Dissertation Topic

Improving performance of Large Language Models for downstream tasks

Academic Year: 2024/2025

Supervisor: Bieliková Mária, prof. Ing., Ph.D.

Department: Department of Computer Graphics and Multimedia

Programs:
Information Technology (DIT) - combined study
Information Technology (DIT-EN) - combined study

Large language models (LLMs) are increasingly being used for a wide range of downstream tasks where they often show a good performance in zero/few-shot settings compared to specialized fine-tuned models, especially for tasks in which the LLMs can tap into the vast knowledge learned by them during the pre-training. However, they lag behind the specialized fine-tuned models in tasks requiring a more specific domain knowledge and adaptation. Additionally, they often suffer from problems such as hallucinations, i.e., outputting coherent, but factually false or nonsensical answers; or generating text laden with biases propagated from pre-training data. Various approaches have recently been proposed to address these issues, such as improved prompting strategies including in-context learning, retrieval-augmented generation or adapting the LLMs through efficient fine-tuning.

Each of these approaches (or combination thereof) presents opportunities for new discoveries. Orthogonal to this, there are multiple important factors of models like their level of alignment with human values, their robustness, explainability or interpretability and advances in this regard are welcome as well (generally in AI and particularly in the mentioned approaches).

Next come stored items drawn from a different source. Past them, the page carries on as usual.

(* ===== verification/CatalogFacts.v ===== *)
(** * Theorems on the catalog answers (src/src/catalog/) *)

From S2P Require Import Prelude RustStr RustStrFacts PgWire Trino World Response TypeMap.
From S2P Require Import RustFloat Values ValuesFacts Sql QueryInspection Catalog.

Local Open Scope string_scope.
Local Open Scope rust_scope.

(** ** Object ids *)

Lemma djb2_oid_range parts base :
  (0 <= base < i32_max)%Z -> (base <= djb2_oid parts base < i32_max)%Z.
Proof.
  intros Hb. unfold djb2_oid.
  pose proof (Z.mod_pos_bound (djb2_parts true 5381 parts) (i32_max - base) ltac:(lia)). lia.
Qed.

(** Every synthetic object id is a positive 32-bit signed integer, so it
    fits the INT4 column it is sent in and the unsigned arithmetic never
    overflows; table ids start at 16384, namespace ids are 2200 for the public
    schema alone and at least 20000 for any other. *)
Theorem synthetic_oids_in_range schema table :
  (16384 <= table_oid schema table < i32_max)%Z
  /\ (namespace_oid schema = 2200 <-> schema = "public")%Z
  /\ (schema <> "public" -> 20000 <= namespace_oid schema < i32_max)%Z.
Proof.
  assert (Hn : (20000 <= djb2_oid [schema] BASE_NAMESPACE_OID < i32_max)%Z)
    by (apply djb2_oid_range; unfold BASE_NAMESPACE_OID, i32_max; lia).
  unfold table_oid, namespace_oid, PUBLIC_NAMESPACE_OID.
  split; [apply djb2_oid_range; unfold BASE_TABLE_OID, i32_max; lia|].
  destruct (String.eqb_spec schema "public"); [done|]. split; [|done]. split; [lia|done].
Qed.

(** The separator between two parts, the byte 0xFF. *)
Definition separator : string := String (ascii_of_N 255) "".

Lemma djb2_bytes_app h a b : djb2_bytes h (a ++ b) = djb2_bytes (djb2_bytes h a) b.
Proof. revert h. induction a as [|c a IH]; intros h; simpl; [done|]. apply IH. Qed.

Lemma utf8_char_bytes ch :
  utf8_char ch = true -> Forall (fun x => byte_of x <= 244)%N (list_ascii_of_string ch).
Proof.
  unfold utf8_char. generalize (list_ascii_of_string ch). intros l.
  destruct l as [|a [|b [|c [|d [|]]]]]; simpl; try done;
    rewrite ?andb_true_iff, ?N.leb_le, ?N.ltb_lt; intros H;
    repeat match goal with H : context [if ?x then _ else _] |- _ => destruct x end;
    repeat (apply List.Forall_cons; [lia|]); constructor.
Qed.

Lemma byte_not_in_utf8 b s :
  (244 < byte_of b)%N -> valid_utf8 s = true -> count_byte b s = 0%nat.
Proof.
  intros Hb. unfold valid_utf8. rewrite <- (join_split s) at 2.
  induction (split_chars s) as [|ch l IH]; simpl; [done|].
  rewrite andb_true_iff, count_byte_app. intros [Hch Hl]. rewrite IH by done.
  apply utf8_char_bytes in Hch. enough (count_byte b ch = 0%nat) by lia.
  clear -Hch Hb. induction ch as [|c ch IH]; [done|]. inversion Hch; subst. simpl.
  destruct (Ascii.eqb_spec c b) as [->|]; [lia|by apply IH].
Qed.

Lemma no_ff s : valid_utf8 s = true -> count_byte (ascii_of_N 255) s = 0%nat.
Proof. by apply byte_not_in_utf8. Qed.

Lemma split_at_byte b a1 r1 a2 r2 :
  count_byte b a1 = 0%nat -> count_byte b a2 = 0%nat ->
  a1 ++ String b r1 = a2 ++ String b r2 -> a1 = a2 /\ r1 = r2.
Proof.
  revert a2. induction a1 as [|c a1 IH]; intros [|d a2] H1 H2 E; simpl in *.
  - by injection E.
  - injection E as -> E. by rewrite Ascii.eqb_refl in H2.
  - injection E as <- E. by rewrite Ascii.eqb_refl in H1.
  - injection E as -> E. destruct (Ascii.eqb d b); [done|].
    destruct (IH a2) as [-> ->]; done.
Qed.

(** A table's id is the hash of one byte string that determines the schema and
    the table name: two different tables always hash different input, so
    [abc.table] and [ab.ctable] collide no more than unrelated names do. *)
Theorem table_oid_input_injective s1 t1 s2 t2 :
  valid_utf8 s1 = true -> valid_utf8 s2 = true ->
  (forall s t, table_oid s t
     = BASE_TABLE_OID + djb2_bytes 5381 (s ++ separator ++ t) mod (i32_max - BASE_TABLE_OID))%Z
  /\ (s1 ++ separator ++ t1 = s2 ++ separator ++ t2 -> s1 = s2 /\ t1 = t2).
Proof.
  intros H1 H2. split.
  - intros s t. unfold table_oid, djb2_oid. simpl djb2_parts. by rewrite djb2_bytes_app.
  - unfold separator. simpl. apply split_at_byte; by apply no_ff.
Qed.

Lemma table_oid_input_injective_witness :
  (forall s t, table_oid s t
     = BASE_TABLE_OID + djb2_bytes 5381 (s ++ separator ++ t) mod (i32_max - BASE_TABLE_OID))%Z
  /\ ("abc" ++ separator ++ "table" = "ab" ++ separator ++ "ctable" -> "abc" = "ab" /\ "table" = "ctable").
Proof. exact (table_oid_input_injective "abc" "table" "ab" "ctable" eq_refl eq_refl). Defined.

(** [pg_attribute] and [pg_class] agree: a column's [attrelid] is the [oid] of
    the table whose schema and name Trino reports for it, also where Trino
    leaves them out. *)
Theorem attrelid_is_table_oid `{UnicodeCase} `{TypeOids} table_values column_values :
  table_values !! 0%nat = column_values !! 0%nat -> table_values !! 1%nat = column_values !! 1%nat ->
  head (pg_attribute_row column_values) = head (pg_class_row table_values).
Proof. intros E0 E1. unfold pg_attribute_row, pg_class_row, json_str. simpl head. by rewrite E0, E1. Qed.

Lemma attrelid_is_table_oid_witness :
  head (@pg_attribute_row ascii_only_case {| type_oid _ := 0%Z |}
          [Str "sales"; Str "orders"; Str "id"; Null; Str "NO"; Str "bigint"])
  = head (@pg_class_row ascii_only_case [Str "sales"; Str "orders"; Str "VIEW"]).
Proof.
  exact (@attrelid_is_table_oid ascii_only_case {| type_oid _ := 0%Z |}
           [Str "sales"; Str "orders"; Str "VIEW"]
           [Str "sales"; Str "orders"; Str "id"; Null; Str "NO"; Str "bigint"] eq_refl eq_refl).
Defined.

(** ** The type table *)

(** The object ids of PostgreSQL's built-in types. *)
Definition documented_oid (t : PgType) : Z :=
  match t with
  | BOOL => 16 | BYTEA => 17 | NAME => 19 | INT8 => 20 | INT2 => 21 | INT4 => 23 | TEXT => 25
  | FLOAT4 => 700 | FLOAT8 => 701 | UNKNOWN => 705 | INET => 869
  | BOOL_ARRAY => 1000 | BYTEA_ARRAY => 1001 | INT2_ARRAY => 1005 | INT4_ARRAY => 1007
  | TEXT_ARRAY => 1009 | BPCHAR_ARRAY => 1014 | VARCHAR_ARRAY => 1015 | INT8_ARRAY => 1016
  | FLOAT4_ARRAY => 1021 | FLOAT8_ARRAY => 1022 | INET_ARRAY => 1041 | BPCHAR => 1042
  | VARCHAR => 1043 | DATE => 1082 | TIME => 1083 | TIMESTAMP => 1114 | TIMESTAMP_ARRAY => 1115
  | DATE_ARRAY => 1182 | TIME_ARRAY => 1183 | TIMESTAMPTZ => 1184 | TIMESTAMPTZ_ARRAY => 1185
  | INTERVAL => 1186 | INTERVAL_ARRAY => 1187 | NUMERIC_ARRAY => 1231 | TIMETZ => 1266
  | TIMETZ_ARRAY => 1270 | NUMERIC => 1700 | UUID => 2950 | UUID_ARRAY => 2951 | JSONB => 3802
  | JSONB_ARRAY => 3807
  end%Z.

Definition listed (o : Z) : bool := existsb (fun e => (oid e =? o)%Z) all_types.

Lemma trino_type_shape `{UnicodeCase} s :
  In (trino_type_to_pg s) (base_types_of_map ++ map scalar_to_array base_types_of_map ++ [TEXT_ARRAY])%list.
Proof.
  unfold trino_type_to_pg. generalize (count_byte "(" s). intros n. revert s.
  induction n as [|n IH]; intros s; cbn [trino_type_to_pg_fuel].
  - apply in_app_iff. left. apply base_to_pg_in.
  - destruct (is_array_name _); [|apply in_app_iff; left; apply base_to_pg_in].
    specialize (IH (array_inner (to_lowercase (trim s)))). revert IH.
    generalize (trino_type_to_pg_fuel n (array_inner (to_lowercase (trim s)))). intros t Ht.
    apply in_app_iff. right. apply in_app_iff.
    apply in_app_iff in Ht as [Ht|Ht]; [left; by apply in_map|]. right. left.
    assert (Hall : forallb (fun t => bool_decide (scalar_to_array t = TEXT_ARRAY))
                     (map scalar_to_array base_types_of_map ++ [TEXT_ARRAY]) = true) by reflexivity.
    rewrite forallb_forall in Hall. specialize (Hall _ Ht). apply bool_decide_eq_true in Hall. done.
Qed.

(** C34: Every type id [pg_attribute] can report for a column, whatever its Trino
    type, is listed in the [pg_type] answer, with one exception: the array of
    [time with time zone]. *)
Theorem attribute_types_are_listed `{UnicodeCase} `{TypeOids} data_type :
  (forall t, type_oid t = documented_oid t) ->
  listed (type_oid (trino_type_to_pg data_type)) = negb (bool_decide (trino_type_to_pg data_type = TIMETZ_ARRAY)).
Proof.
  intros Hoid. rewrite Hoid. pose proof (trino_type_shape data_type) as Hin.
  revert Hin. generalize (trino_type_to_pg data_type). intros t Hin.
  assert (Hall : forallb (fun t => Bool.eqb (listed (documented_oid t)) (negb (bool_decide (t = TIMETZ_ARRAY))))
                   (base_types_of_map ++ map scalar_to_array base_types_of_map ++ [TEXT_ARRAY]) = true)
    by (vm_compute; reflexivity).
  rewrite forallb_forall in Hall. specialize (Hall _ Hin). by apply eqb_prop in Hall.
Qed.

Lemma attribute_types_are_listed_witness :
  listed (@type_oid {| type_oid := documented_oid |}
            (@trino_type_to_pg ascii_only_case "array(time(3) with time zone)")) = false.
Proof.
  exact (@attribute_types_are_listed ascii_only_case {| type_oid := documented_oid |}
           "array(time(3) with time zone)" (fun t => eq_refl)).
Defined.

(** ** Responses *)

Section Verbatim.
Context `{Chr : Chrono} `{Dec : Decimals} `{Wir : !Wire}.

(** pgwire writes a string into a text-format column as it is. *)
Definition text_fields_verbatim : Prop :=
  forall fi s, format fi = Text -> field_bytes fi (VText s) = Ok s.

Lemma encode_texts_verbatim schema before row :
  text_fields_verbatim -> Forall (fun fi => format fi = Text) schema ->
  (length before + length row <= length schema)%nat ->
  encode_texts (mk_encoder schema before) row = Ok (mk_encoder schema (before ++ row)%list).
Proof.
  intros Hv Ht. revert before. induction row as [|v row IH]; intros before Hl; simpl.
  { by rewrite app_nil_r. }
  unfold encode_field. cbn [enc_schema enc_fields]. simpl in Hl.
  destruct (lookup_lt_is_Some_2 schema (length before)) as [fi Hfi]; [lia|]. rewrite Hfi.
  rewrite Hv by (by eapply Forall_lookup_1 in Ht). cbn [rbind].
  rewrite IH by (rewrite length_app; simpl; lia). by rewrite <- app_assoc.
Qed.

Lemma build_response_verbatim schema rows :
  text_fields_verbatim -> Forall (fun fi => format fi = Text) schema ->
  Forall (fun row => length row <= length schema)%nat rows ->
  build_response schema rows = Ok [RQuery schema (Ready (map Ok rows))].
Proof.
  intros Hv Ht Hr. unfold build_response.
  enough (build_rows schema rows = Ok (map Ok rows)) as -> by done.
  induction Hr as [|row rows Hl Hr IH]; simpl; [done|].
  rewrite (encode_texts_verbatim schema [] row) by done. cbn [rbind]. by rewrite IH.
Qed.

(** The position of a type in the answer. *)
Fixpoint index_of_oid (o : Z) (l : list TypeEntry) (i : nat) : option nat :=
  match l with
  | [] => None
  | e :: l' => if (oid e =? o)%Z then Some i else index_of_oid o l' (S i)
  end.

(** An array entry names a base type listed before it, and is called after it. *)
Definition array_entry_ok (i : nat) (e : TypeEntry) : bool :=
  negb (String.eqb (typtype e) "a")
  || match index_of_oid (elemtypoid e) all_types 0 with
     | Some j =>
       (j <? i)%nat
       && match all_types !! j with
          | Some b => String.eqb (typtype b) "b" && String.eqb (typname e) ("_" ++ typname b)
          | None => false
          end
     | None => false
     end.

(** C35: The type-loading answer is the 47 entries of the tables, verbatim and
    within the eight advertised columns; object ids and names are unique, and
    every array type comes after the base type it refers to, under that type's
    name with a leading underscore, so that a client loading it in order always
    finds the element type. *)
Theorem type_loading_is_consistent :
  text_fields_verbatim ->
  respond_type_loading
  = Ok [RQuery type_schema (Ready (map (fun e => Ok (entry_to_row e)) all_types))]
  /\ length all_types = 47%nat
  /\ NoDup (map oid all_types) /\ NoDup (map typname all_types)
  /\ forall i e, all_types !! i = Some e -> array_entry_ok i e = true.
Proof.
  intros Hv. split; [|split; [done|split; [|split]]].
  - unfold respond_type_loading. rewrite build_response_verbatim; [by rewrite map_map|done| |].
    + repeat constructor.
    + apply Forall_map. apply Forall_true. intros e. unfold compose. simpl. lia.
  - apply (bool_decide_eq_true_1 (NoDup (map oid all_types))). vm_compute. reflexivity.
  - apply (bool_decide_eq_true_1 (NoDup (map typname all_types))). vm_compute. reflexivity.
  - assert (Hall : forallb (fun i => match all_types !! i with
                                     | Some e => array_entry_ok i e
                                     | None => true
                                     end) (seq 0 47) = true) by (vm_compute; reflexivity).
    rewrite forallb_forall in Hall. intros i e Hi. specialize (Hall i). rewrite Hi in Hall.
    apply Hall, in_seq. apply lookup_lt_Some in Hi. change (length all_types) with 47%nat in Hi. lia.
Qed.

End Verbatim.

Lemma type_loading_is_consistent_witness :
  @respond_type_loading sample_chrono sample_decimals sample_wire
  = Ok [RQuery type_schema (Ready (map (fun e => Ok (entry_to_row e)) all_types))].
Proof.
  exact (proj1 (@type_loading_is_consistent sample_chrono sample_decimals sample_wire
                  (fun fi s _ => eq_refl))).
Defined.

There are many downstream tasks, where research of the LLM adaptation methods can be applied. These include (but are not limited to) false information (disinformation) detection, credibility signals detection, auditing of social media algorithms and their tendencies for disinformation spreading, and support of manual/automated fact-checking.

Relevant publications:

Macko, D., Moro, R., Uchendu, A., Lucas, J.S., Yamashita, M., Pikuliak, M., Srba, I., Le, T., Lee, D., Simko, J. and Bielikova, M., 2023. MULTITuDE: Large-Scale Multilingual Machine-Generated Text Detection Benchmark. Proceedings of the 2023 Conference on Empirical Methods in Natural Language Processing https://arxiv.org/abs/2310.13606
Vykopal, I., Pikuliak, M., Srba, I., Moro, R., Macko, D., and Bielikova, M., 2023. Disinformation Capabilities of Large Language Models. Preprint at arXiv: https://arxiv.org/abs/2311.08838

The research will be performed at the Kempelen Institute of Intelligent Technologies (KInIT, https://kinit.sk) in Bratislava in collaboration with industrial partners or researchers from highly respected research units involved in international projects. A combined (external) form of study and full employment at KInIT is expected.